Less than a hundred feet further inland there was a row of shade tents, complete with a portable dance floor that some locals use to practice a dance with a huge following they claim to have invented called the Shag. The music they use is primarily the very groovy early rhythm and blues.  To me, the dance looks like the jitterbug with a southern drawl, but what do I know?  So anyway two men were setting up the facilities and as I approached them to ask for help, the first guy got that oh-shit-this-bum- is-going- to- ask- me- for- spare- change- look, but once I explained the problem he moved to help.  The other guy was sweeping off the dance platform and pretended not to notice me.
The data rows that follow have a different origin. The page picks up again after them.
Lemma received_keeps l : keeps (tx_regs ++ rx_regs) (fun c => l `prefix_of` rx_log c).
Proof.
  intros off v c I. destruct (chip_write_logs off v c) as [_ ->]; [|done].
  unfold tx_regs, rx_regs in I. simpl in I. rewrite !elem_of_cons, elem_of_nil in I.
  by repeat (destruct I as [->|I]; [reflexivity|]).
Qed.

(** An announcement is only taken back in the status register. *)
Lemma flagged_keeps p : keeps [BMRXINTEN; BDMARXCON; MACRXCON; BMTXSTAT; BMTXINTEN; BDMATXCON; MACTXCON] (flagged p).
Proof.
  intros off v c I. rewrite !elem_of_cons, elem_of_nil in I.
  by repeat (destruct I as [->|I]; [done|]).
Qed.

Lemma enabled_keeps : keeps [BMRXSTAT; BDMARXCON; MACRXCON; BMTXSTAT; BMTXINTEN; BDMATXCON; MACTXCON] enabled.
Proof.
  intros off v c I. rewrite !elem_of_cons, elem_of_nil in I.
  by repeat (destruct I as [->|I]; [done|]).
Qed.

Lemma has_u32_lor v m k : Z.land k m = k -> Z.land k (2 ^ 32 - 1) = k -> has k k -> has (u32 (Z.lor v m)) k.
Proof.
  intros E1 E2 N. unfold has, u32 in *. rewrite <- Z.land_ones by done.
  assert (Z.land (Z.land (Z.lor v m) (Z.ones 32)) k = k) as ->; [|by rewrite Z.land_diag in N].
  apply Z.bits_inj'. intros i Bi. rewrite !Z.land_spec, Z.lor_spec.
  apply (f_equal (fun x => Z.testbit x i)) in E1, E2. rewrite Z.land_spec in E1, E2.
  change (2 ^ 32 - 1) with (Z.ones 32) in E2.
  destruct (Z.testbit k i), (Z.testbit m i), (Z.testbit (Z.ones 32) i), (Z.testbit v i); done.
Qed.

(** Polling ends, and then interrupts are on. *)
Lemma wp_poll_done g K p u s Q :
  stableA (g_A g) K -> keeps rx_regs K -> ring g (fun c => flagged p c /\ K c) u s -> rx_sched (net u) = true ->
  (forall s', ring g (fun c => flagged p c /\ enabled c /\ K c) (upd_net (set_rx_sched false) u) s' -> Q tt s') ->
  wp (netif_rx_complete ;; enable_rx_and_rxnobuf_ints ;; reg_or BDMARXCON BRxEN ;; reg_or MACRXCON MRxEn) Q no_stop s.
Proof.
  intros SK Kp R Sc C. unfold netif_rx_complete.
  assert (SK1 : stableA (g_A g) (fun c => flagged p c /\ K c)) by (apply stableA_and; [apply flagged_stable|done]).
  assert (SK2 : stableA (g_A g) (fun c => flagged p c /\ enabled c /\ K c))
    by (apply stableA_and; [apply flagged_stable|apply stableA_and; [apply enabled_stable|done]]).
  assert (Kp2 : keeps [BDMARXCON; MACRXCON] (fun c => flagged p c /\ enabled c /\ K c)).
  { apply keeps_and; [eapply keeps_sub; [apply flagged_keeps|]|apply keeps_and; [eapply keeps_sub; [apply enabled_keeps|]|eapply keeps_sub; [exact Kp|]]];
      sub_regs. }
  apply wp_bind, wp_bind. eapply wp_gnet; [exact R|]. rewrite Sc. eapply wp_mnet; [exact R|done|]. clear R. intros s1 R.
  apply wp_bind. eapply (wp_reg_or _ _ (fun c => flagged p c /\ enabled c /\ K c)); [apply SK1|exact R|done|done| |].
  { intros v c [F HK]. split_and!; [by apply flagged_keeps; [apply list_elem_of_here|]| |].
    - unfold enabled. simpl. by apply has_u32_lor.
    - apply Kp; [in_regs|done]. }
  clear R. intros s2 R.
  apply wp_bind. keep_step R SK2 (wp_or_keeps [BDMARXCON; MACRXCON]) s3.
  keep_step R SK2 (wp_or_keeps [BDMARXCON; MACRXCON]) s4. by apply C.
Qed.

(** The limit of frames of a call. *)
Definition poll_limit (budget : Z) u : Z := if quota (net u) <? budget then quota (net u) else budget.

(** The result [x] of a call that started with [u], when the status words [l] were processed. *)
Definition poll_post (budget : Z) g K l u (x : Z * Z) s' : Prop :=
  exists W g' u', let l' := l ++ W in let got := Z.of_nat (length (frames W)) in
    let done := negb (poll_limit budget u - got <=? got) in
    x = (if done then 0 else 1, budget - got) /\
    ring g' (fun c => l' `prefix_of` rx_log c /\ (done -> flagged (length l') c /\ enabled c) /\ K c) u' s' /\
    Soft g' u' /\ Idx g' u' /\ g_A g' = g_A g /\ g_p g' = length l' /\
    net u' = (if done then set_rx_sched false else id) (set_quota (quota (net u) - got) (net u)) /\
    accepted u' = accepted u /\ snd <$> delivered u' = (snd <$> delivered u) ++ frames W /\
    (forall n, (forall c, K c -> (n <= length (tx_log c))%nat) -> (n <= g_j g')%nat) /\
    (got < poll_limit budget u -> forall n, (forall c, K c -> (n <= length (rx_log c))%nat) -> (n <= length l')%nat).
Lemma off_write o v c : keeps_off o v -> off c -> off (chip_write o v c).
Proof.
  unfold keeps_off. rewrite andb_True. intros [E1 E2] [O1 O2]. unfold chip_write.
  destruct ((o =? BMTXSTAT) || (o =? BMRXSTAT)) eqn:S.
  { apply orb_true_iff in S as [->%Z.eqb_eq| ->%Z.eqb_eq]; done. }
  destruct (o =? BTXBDCNT); [done|]. destruct (o =? BRXBDCNT); [done|].
  unfold off, set_reg, with_regs, upd. cbn [regs]. rewrite !(Z.eqb_sym _ o).
  destruct (o =? BDMATXCON) eqn:Q1, (o =? BDMARXCON) eqn:Q2; simpl in E1, E2;
    destruct (has v BTxEN), (has v BRxEN); try done; by split.
Qed.

Section Open.
Context {H : Type} `{EthHw H} `{SkbAlloc} {base : Z} `{L : !EthLaws H base}.
Implicit Types (s : Eth H) (u : Eth unit) (K : Chip -> Prop).

(** The descriptors are [T] and [X] and the controller is stopped. *)
Definition stopF (T X : option (list Fd)) K (oT oX : option (list Fd)) (h : H) : Prop :=
  oT = T /\ oX = X /\ off (obs h) /\ K (obs h).
Definition idle T X K u s : Prop := hold base (stopF T X K) u s.

Lemma wp_i_point T X K u s Q :
  quiet K -> idle T X K u s -> (forall s', idle T X K u s' -> Q tt s') -> wp point Q no_stop s.
Proof.
  intros QK [(ET & EX & O & HK) Re Ba] C. unfold wp, point, modify.
  destruct (hw_dma _ _ (hw s)) as [[T' X'] h'] eqn:D. apply obs_dma in D.
  destruct (off_moves K _ _ _ _ _ _ QK O HK D) as (-> & -> & O' & HK'). apply C.
  split; simpl; [split_and!; try done| |done].
  - rewrite ET. by destruct T.
  - rewrite EX. by destruct X.
  - rewrite <- Re. unfold rest. simpl. done.
Qed.

Lemma wp_i_readl T X K u s a Q :
  quiet K -> idle T X K u s -> (forall v s', idle T X K u s' -> Q v s') -> wp (readl a) Q no_stop s.
Proof.
  intros QK R C. apply wp_bind. eapply wp_i_point; [done..|]. clear R. intros s1 [(ET & EX & O & HK) Re Ba].
  unfold wp, bus_read. destruct (hw_read (u32 a) (hw s1)) as [v h'] eqn:E. apply C.
  apply obs_read in E. split; simpl; [|done..]. split_and!; simpl; rewrite ?E; done.
Qed.

Lemma wp_i_reg_read T X K u s o Q :
  quiet K -> idle T X K u s -> (forall v s', idle T X K u s' -> Q v s') -> wp (reg_read o) Q no_stop s.
Proof. intros QK R C. apply wp_bind. eapply wp_gnet; [exact R|]. by eapply wp_i_readl. Qed.

Lemma wp_i_write T X K K' u s o v Q :
  quiet K -> idle T X K u s -> known o -> keeps_off o (u32 v) -> (forall c, K c -> K' (chip_write o (u32 v) c)) ->
  (forall s', idle T X K' u s' -> Q tt s') -> wp (reg_write o v) Q no_stop s.
Proof.
  intros QK R Kn Ko M C. apply wp_bind. eapply wp_gnet; [exact R|]. rewrite (hold_base _ _ _ R).
  apply wp_bind. eapply wp_i_point; [done..|]. clear R. intros s1 [(ET & EX & O & HK) Re Ba]. unfold modify, wp.
  apply C. split; simpl; [|done..]. unfold stopF. rewrite (write_known o (u32 v) (hw s1) Kn).
  split_and!; [done|done|by apply off_write|auto].
Qed.

Lemma wp_i_put_tx T X K u s (i : nat) d f Q :
  quiet K -> idle (Some T) X K u s -> T !! i = Some d ->
  (forall s', idle (Some (<[i := f d]> T)) X K u s' -> Q tt s') -> wp (put_tx_fd (Z.of_nat i) f) Q no_stop s.
Proof.
  intros QK R E C. apply wp_bind, wp_bind. eapply wp_i_point; [done..|]. clear R. intros s1 R.
  destruct R as [(ET & EX & O & HK) Re Ba]. unfold gtx. apply wp_bind. unfold gets at 1, wp at 1. rewrite ET. apply wp_bind. simpl.
  unfold wp at 1, mret, M_ret. eapply wp_slot; [exact E|]. unfold mtx, modify, wp. apply C.
  split; simpl; [|done..]. unfold stopF. simpl. by rewrite ET, Nat2Z.id.
Qed.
So in my most authoritative Leo take charge voice I said "you too sir, we need all the help we can get".  He came along and after several attempts we were able to get the lady squeezed back into her wheelchair, although her butt was so wide the chair could not have been comfortable.  But in the middle of that effort, the part that I will never forget happened.  In my usual manner of attempting a little levity to ease stressful situations, I said "luckily, the tide is not coming in very fast".  And the woman said  "I wish it would come up over my head."